Le braquage organise de l’hopital public
LVMH, Pernod Riccard, Gucci, Yves Saint-Laurent…. Leur nom n’arrête pas de défiler dans mon fil twitter et dans les articles de presse que je lis : ce sont les « généreuses » boîtes qui ont fait des dons de gel hydroalcoolique et masques. Les JT saluent leur geste tel le messie et le gouvernement ne jure que par elles, faute d’avoir eu le courage de réquisitionner des entreprises pour produire ce matériel. Qu’on ne se méprenne pas : bien sûr que ce matériel sera utile de manière immédiate pour protéger nos soignants et tous ceux qui sont sur le front de la lutte contre le coronavirus. Mais je ne peux pas m’empêcher de penser immédiatement aux milliards d’euros que ces entreprises ont fait perdre à l’Etat en pratiquant l’évasion fiscale, autant d’argent que les soignants n’ont cessé de réclamer pour les hôpitaux publics ces derniers mois. En vain.
Et là me revient immédiatement en tête cette vidéo que nous avions faite il y a deux ans quand je travaillais à Oxfam : un braquage en bande organisée de nos hôpitaux. On avait réfléchi à l’époque à la meilleure manière de faire prendre conscience de l’impact concret des pratiques d’évasion fiscale des grandes entreprises multinationales.

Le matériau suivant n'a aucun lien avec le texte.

(* ===== verification/SocketAddr.v ===== *)
(** * [std::net::SocketAddr]

    Socket addresses with their [Display] and [FromStr], on top of the parser of
    [NetAddr].  The text of an address parses back to the address: the peers of
    the configuration file and the peer service exchange addresses as text. *)

From Stdlib Require Import ZArith Lia Ascii.
From S2P Require Import Prelude NetAddr.

(** [V4(ip, port)], [V6(ip, port, flowinfo, scope_id)] *)
Inductive SocketAddr :=
| SV4 (ip port : Z)
| SV6 (ip port flowinfo scope_id : Z).

#[export] Instance SocketAddr_eq_dec : EqDecision SocketAddr.
Proof. solve_decision. Defined.
#[export] Instance SocketAddr_countable : Countable SocketAddr.
Proof.
  refine (inj_countable'
    (λ a, match a with SV4 i p => inl (i, p) | SV6 i p f s => inr (i, p, f, s) end)
    (λ x, match x with inl (i, p) => SV4 i p | inr (i, p, f, s) => SV6 i p f s end) _).
  by intros [].
Defined.

(** [addr.ip()] *)
Definition socket_ip (a : SocketAddr) : IpAddr :=
  match a with SV4 ip _ => V4 ip | SV6 ip _ _ _ => V6 ip end.

(** ** [Display] *)
Definition socket_to_string (a : SocketAddr) : string :=
  match a with
  | SV4 ip port => v4_to_string ip +:+ ":" +:+ dec port
  | SV6 ip port _ scope_id =>
      if scope_id =? 0 then "[" +:+ v6_to_string ip +:+ "]:" +:+ dec port
      else "[" +:+ v6_to_string ip +:+ "%" +:+ dec scope_id +:+ "]:" +:+ dec port
  end.

(** ** [FromStr] *)

(** [read_number(10, None, true)]: any number of digits *)
Definition read_unsigned (bound : Z) : parser Z := λ s,
  read_number 10 (Z.of_nat (length s)) bound true s.

Definition read_port : parser Z := λ s, read_given_char ":" s ≫= read_unsigned 65535.
Definition read_scope_id : parser Z := λ s,
  read_given_char "%" s ≫= read_unsigned 4294967295.

Definition read_socket_addr_v4 : parser SocketAddr := λ s,
  '(ip, s) ← read_ipv4_addr s;
  '(port, s) ← read_port s;
  Some (SV4 ip port, s).

Definition read_socket_addr_v6 : parser SocketAddr := λ s,
  s ← read_given_char "[" s;
  '(ip, s) ← read_ipv6_addr s;
  let '(scope_id, s) := default (0, s) (read_scope_id s) in
  s ← read_given_char "]" s;
  '(port, s) ← read_port s;
  Some (SV6 ip port 0 scope_id, s).

Definition read_socket_addr : parser SocketAddr := λ s,
  match read_socket_addr_v4 s with
  | Some r => Some r
  | None => read_socket_addr_v6 s
  end.

Definition parse_socket_addr (s : string) : result SocketAddr :=
  match read_socket_addr (String.list_ascii_of_string s) with
  | Some (a, []) => Ok a
  | _ => Err "invalid socket address syntax"
  end.

Example parse_socket_v4 : parse_socket_addr "100.101.102.2:38383" = Ok (SV4 1684366850 38383).
Proof. reflexivity. Qed.
Example parse_socket_any : parse_socket_addr "[::]:38370" = Ok (SV6 0 38370 0 0).
Proof. reflexivity. Qed.
Example parse_socket_scope : parse_socket_addr "[fe80::1%3]:80" = Ok (SV6 (0xfe80 * 2 ^ 112 + 1) 80 0 3).
Proof. reflexivity. Qed.
Example parse_socket_no_port : is_ok (parse_socket_addr "100.101.102.2") = false.
Proof. reflexivity. Qed.
Example parse_socket_big_port : is_ok (parse_socket_addr "1.1.1.1:65536") = false.
Proof. reflexivity. Qed.

(** ** Numerals *)
Section numerals.
Implicit Types (s rest : chars) (z a c : Z).

Notation chars_of := String.list_ascii_of_string.

Lemma chars_app (x y : string) : chars_of (x +:+ y) = chars_of x ++ chars_of y.
Proof. induction x as [|k x IH]; [done|]. rewrite string_app_cons. cbn. by rewrite IH. Qed.

(** The digit of a value below the radix, as [digits] writes it *)
Definition digit_char (d : Z) : ascii :=
  ascii_of_nat (Z.to_nat (if d <? 10 then 48 + d else 87 + d)).

Lemma to_digit_char radix d :
  radix = 10 ∨ radix = 16 → 0 ≤ d < radix → to_digit radix (digit_char d) = Some d.
Proof.
  intros Hr Hd.
  assert (d ∈ seqZ 0 16) as Hin by (apply elem_of_seqZ; lia).
  assert (Forall (λ d, to_digit 16 (digit_char d) = Some d ∧
    (d < 10 → to_digit 10 (digit_char d) = Some d)) (seqZ 0 16)) as Hall.
  { vm_compute. repeat constructor; intros; done. }
  rewrite Forall_forall in Hall. destruct (Hall d Hin) as [H16 H10].
  destruct Hr as [-> | ->]; [apply H10; lia|done].
Qed.

(** How many digits [digits] writes *)
Fixpoint digit_count (fuel : nat) (radix z : Z) : nat :=
  match fuel with
  | O => O
  | S fuel => if z <? radix then 1 else S (digit_count fuel radix (z / radix))
  end.

Lemma digit_count_pos fuel radix z : (fuel ≠ 0)%nat → (1 ≤ digit_count fuel radix z)%nat.
Proof. destruct fuel; [done|]. cbn. case_match; lia. Qed.

Lemma digit_count_bound fuel radix z (k : nat) :
  1 < radix → (k ≠ 0)%nat → 0 ≤ z < radix ^ Z.of_nat k → (digit_count fuel radix z ≤ k)%nat.
Proof.
  intros Hr. revert z k. induction fuel as [|fuel IH]; intros z k Hk Hz; cbn; [lia|].
  destruct (Z.ltb_spec z radix); [lia|].
  destruct k as [|k]; [done|]. destruct (decide (k = 0)%nat) as [->|Hk0].
  - change (Z.of_nat 1) with 1 in Hz. lia.
  - apply le_n_S, IH; [done|]. rewrite Nat2Z.inj_succ, Z.pow_succ_r in Hz by lia.
    split; [apply Z.div_pos; lia|]. apply Z.div_lt_upper_bound; lia.
Qed.

(** Reading what [digits] wrote accumulates its value. *)
Lemma read_digits_digits radix maxd bound fuel z acc a c :
  radix = 10 ∨ radix = 16 → 0 ≤ z < radix ^ Z.of_nat fuel → (fuel ≠ 0)%nat → 0 ≤ a →
  let n := digit_count fuel radix z in
  a * radix ^ Z.of_nat n + z ≤ bound → c + Z.of_nat n ≤ maxd →
  read_digits radix maxd bound a c (chars_of (digits fuel radix z acc)) =
  read_digits radix maxd bound (a * radix ^ Z.of_nat n + z) (c + Z.of_nat n) (chars_of acc).
Proof.
  intros Hr. revert z acc. induction fuel as [|fuel IH]; intros z acc Hz Hf Ha n Hb Hm; [done|].
  subst n. cbn [digits digit_count] in *. fold (digit_char (z mod radix)).
  assert (0 ≤ z mod radix < radix) as Hmod by (apply Z.mod_pos_bound; lia).
  destruct (Z.ltb_spec z radix) as [Hlt|Hge].
  - rewrite Z.mod_small by lia. cbn [String.list_ascii_of_string read_digits].
    rewrite to_digit_char by lia. change (Z.of_nat 1) with 1 in *.
    rewrite Z.pow_1_r in *.
    destruct (Z.ltb_spec bound (a * radix + z)); [lia|].
    by destruct (Z.ltb_spec maxd (c + 1)); [lia|].
  - set (n := digit_count fuel radix (z / radix)) in *.
    assert (fuel ≠ 0)%nat as Hf'.
    { intros ->. change (Z.of_nat 1) with 1 in Hz. lia. }
    pose proof (Z.div_mod z radix ltac:(lia)) as Hdm.
    assert (0 ≤ z / radix) by (apply Z.div_pos; lia).
    assert (0 < radix ^ Z.of_nat n) by (apply Z.pow_pos_nonneg; lia).
    rewrite Nat2Z.inj_succ, Z.pow_succ_r in Hb by lia.
    rewrite Nat2Z.inj_succ, Z.pow_succ_r in Hz by lia.
    rewrite IH; [|split; [done|apply Z.div_lt_upper_bound; lia]|done|done| |]; fold n.
    + cbn [String.list_ascii_of_string read_digits]. rewrite to_digit_char by lia.
      rewrite Nat2Z.inj_succ, Z.pow_succ_r by lia.
      replace ((a * radix ^ Z.of_nat n + z / radix) * radix + z mod radix)
        with (a * (radix * radix ^ Z.of_nat n) + z) by lia.
      destruct (Z.ltb_spec bound (a * (radix * radix ^ Z.of_nat n) + z)); [lia|].
      replace (c + Z.of_nat n + 1) with (c + Z.succ (Z.of_nat n)) by lia.
      by destruct (Z.ltb_spec maxd (c + Z.succ (Z.of_nat n))); [lia|].
    + nia.
    + lia.
Qed.

Definition no_digit (radix : Z) (s : chars) : Prop :=
  match s with c :: _ => to_digit radix c = None | [] => True end.

Lemma read_digits_stop radix maxd bound a c s :
  no_digit radix s → read_digits radix maxd bound a c s = Some (a, c, s).
Proof. destruct s as [|k s]; [done|]. cbn. by intros ->. Qed.

Lemma digits_app fuel radix z acc :
  chars_of (digits fuel radix z acc) = chars_of (digits fuel radix z "") ++ chars_of acc.
Proof.
  revert z acc. induction fuel as [|fuel IH]; intros z acc; [done|].
  cbn [digits]. case_match; [done|].
  rewrite IH, (IH _ (String _ "")). cbn. by rewrite <- app_assoc.
Qed.

Lemma digits_length fuel radix z :
  length (chars_of (digits fuel radix z "")) = digit_count fuel radix z.
Proof.
  revert z. induction fuel as [|fuel IH]; intros z; [done|].
  cbn [digits digit_count]. case_match; [done|].
  rewrite digits_app, length_app, IH. cbn. lia.
Qed.

(** [read_number] on a numeral that is not followed by a digit *)
Lemma read_number_digits radix maxd bound allow z rest :
  radix = 10 ∨ radix = 16 → 0 ≤ z ≤ bound → z < radix ^ 40 →
  Z.of_nat (digit_count 40 radix z) ≤ maxd → no_digit radix rest →
  (allow = true ∨
    (head (chars_of (digits 40 radix z "")) = Some "0"%char → digit_count 40 radix z = 1%nat)) →
  read_number radix maxd bound allow (chars_of (digits 40 radix z "") ++ rest) = Some (z, rest).
Proof.
  intros Hr Hz H40 Hm Hrest Hlead. unfold read_number.
  pose proof (digit_count_pos 40 radix z ltac:(done)) as Hpos.
  rewrite <- (String.list_ascii_of_string_of_list_ascii rest) in Hrest |- *.
  set (r := String.string_of_list_ascii rest) in *.
  rewrite <- digits_app, read_digits_digits;
    [|done|change (Z.of_nat 40) with 40; lia|done|lia|lia|lia].
  rewrite read_digits_stop by done.
  destruct (Z.eqb_spec (0 + Z.of_nat (digit_count 40 radix z)) 0); [lia|].
  rewrite Z.mul_0_l, !Z.add_0_l.
  pose proof (digits_length 40 radix z) as Hlen.
  destruct allow; [done|].
  destruct Hlead as [|Hlead]; [done|]. rewrite digits_app.
  destruct (chars_of (digits 40 radix z "")) as [|k l]; [cbn [length] in Hlen; lia|].
  cbn [app negb andb]. destruct (Ascii.eqb_spec k "0"%char) as [->|_]; [|done].
  by rewrite Hlead.
Qed.

Lemma read_octet_digits o rest :
  0 ≤ o < 256 → no_digit 10 rest →
  read_number 10 3 255 false (chars_of (dec o) ++ rest) = Some (o, rest).
Proof.
  intros Ho Hrest. apply read_number_digits; [by left|lia|lia| |done|].
  - pose proof (digit_count_bound 40 10 o 3 ltac:(lia) ltac:(done)). lia.
  - right.
    assert (o ∈ seqZ 0 256) as Hin by (apply elem_of_seqZ; lia).
    assert (Forall (λ o, head (chars_of (digits 40 10 o "")) = Some "0"%char →
      digit_count 40 10 o = 1%nat) (seqZ 0 256)) as Hall.
    { refine (bool_decide_unpack _ _). vm_compute. exact I. }
    rewrite Forall_forall in Hall. by apply Hall.
Qed.

Lemma read_unsigned_dec bound z rest :
  0 ≤ z ≤ bound → bound < 10 ^ 40 → no_digit 10 rest →
  read_unsigned bound (chars_of (dec z) ++ rest) = Some (z, rest).
Proof.
  intros Hz Hb Hrest. apply read_number_digits; [by left|lia|lia| |done|by left].
  rewrite length_app. unfold dec. rewrite digits_length. lia.
Qed.

Lemma read_group_hex g rest :
  0 ≤ g < 65536 → no_digit 16 rest →
  read_number 16 4 65535 true (chars_of (hex g) ++ rest) = Some (g, rest).
Proof.
  intros Hg Hrest. apply read_number_digits; [by right|lia|lia| |done|by left].
  pose proof (digit_count_bound 40 16 g 4 ltac:(lia) ltac:(done)). lia.
Qed.
End numerals.

(** ** IPv4 *)
Section v4.
Notation chars_of := String.list_ascii_of_string.

Lemma octets_join a :
  0 ≤ a < 2 ^ 32 →
  ((a / 2 ^ 24 * 256 + a / 2 ^ 16 mod 256) * 256 + a / 2 ^ 8 mod 256) * 256 + a mod 256 = a.
Proof.
  intros Ha.
  pose proof (Z.div_mod (a / 2 ^ 16) 256 ltac:(lia)) as H1.
  pose proof (Z.div_mod (a / 2 ^ 8) 256 ltac:(lia)) as H2.
  pose proof (Z.div_mod a 256 ltac:(lia)) as H3.
  rewrite Z.div_div in H1, H2 by lia.
  change (2 ^ 16 * 256) with (2 ^ 24) in H1. change (2 ^ 8 * 256) with (2 ^ 16) in H2.
  change (2 ^ 8) with 256 in *. lia.
Qed.

Lemma read_separator_S {A} sep (i : nat) (inner : parser A) (s : chars) :
  read_separator sep (S i) inner (sep :: s) = inner s.
Proof. unfold read_separator. cbn. by rewrite Ascii.eqb_refl. Qed.

Lemma read_octets_step (i n : nat) acc (s s' : chars) o :
  read_separator "." i (read_number 10 3 255 false) s = Some (o, s') →
  read_octets i (S n) acc s = read_octets (S i) n (acc * 256 + o) s'.
Proof. cbn [read_octets]. by intros ->. Qed.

Derrière les schémas complexes d’ « optimisation fiscale » (ça leur parait plus positif dit comme ça) des grandes boites, les enjeux sont pourtant simples et concrets : le financement de nos services publics. Une question qui prend tout son sens en ce moment. A chaque million d’euro évadé, c’est un million qui manque pour embaucher des infirmier.e.s ou des médecins, acheter des masques ou des respirateurs. A la fin de la vidéo, ces braqueurs débranchent des respirateurs. On ne croyait pas si bien dire. Nous y voilà. Le braquage a bel et bien eu lieu par ces entreprises multinationales guidées par l’appât des paradis fiscaux et du gain. Résultat : au gré des manques à gagner dûs à l’évasion fiscale et des choix politiques de cette décennie, la France ne dispose plus que 3 lits d’hôpitaux en soins intensifs pour 1 000 habitants, c’est 10% de moins qu’il y a une dizaine d’années.
Alors ne nous y trompons pas : toutes ces boîtes qui annoncent en grandes pompes leur généreux don sont en train de nous donner d’une main ce qu’elles nous avaient pris de l’autre. Et encore, les deux mains sont loin d’avoir la même taille. Les 10 millions de masques offerts par LVMH, valent 5 millions d’euros. Ses 9 filiales belges hébergées dans un immeuble fantôme en Belgique ont permis d’y transférer plus de 5 milliards d’euros en fonds propres, exemptés en grande partie d’impôts. Kering, la maison mère de Gucci et Yves Saint Laurent, devrait donner 4 à 5 millions de masques à travers ses différentes marques. C’est aussi la plus grosse affaire d’évasion fiscale jamais révélée pour une entreprise française : plus de 2,5 milliards d’euros soustraits à la France… et l’Italie. Terrible ironie. Au passage, ces manœuvres contribuent aux fortunes de Bernard Arnault, propriétaire de LVMH et 1ère fortune de France, et Henri Pinault, cinquième fortune et propriétaire de Kering. Tous deux passés rois dans l’art de dissimuler leurs fortunes dans des paradis fiscaux et régulièrement épinglés dans des scandales d’évasion fiscale.
Il est 20h, la clameur monte des immeubles. Bernard Arnault et Henri Pinault applaudissent-ils aussi nos soignants qu’ils ont contribué à dépouiller ? Peu après, au gré de mon zapping nocturne, je tombe sur l’émission de France 2 « Ensemble avec nos soignants », une soirée de solidarité avec le personnel hospitalier où l’on retrouve notamment Patrick Bruel ou Julien Clerc, tous deux impliqués dans des affaires d’évasion fiscale, lançant des appels au don à l'hôpital public.
Alors à tous ces braqueurs soudainement extrêmement généreux, ne serait-il pas temps de restituer votre butin ? Je crois que l’hôpital public n’en a jamais eu autant besoin.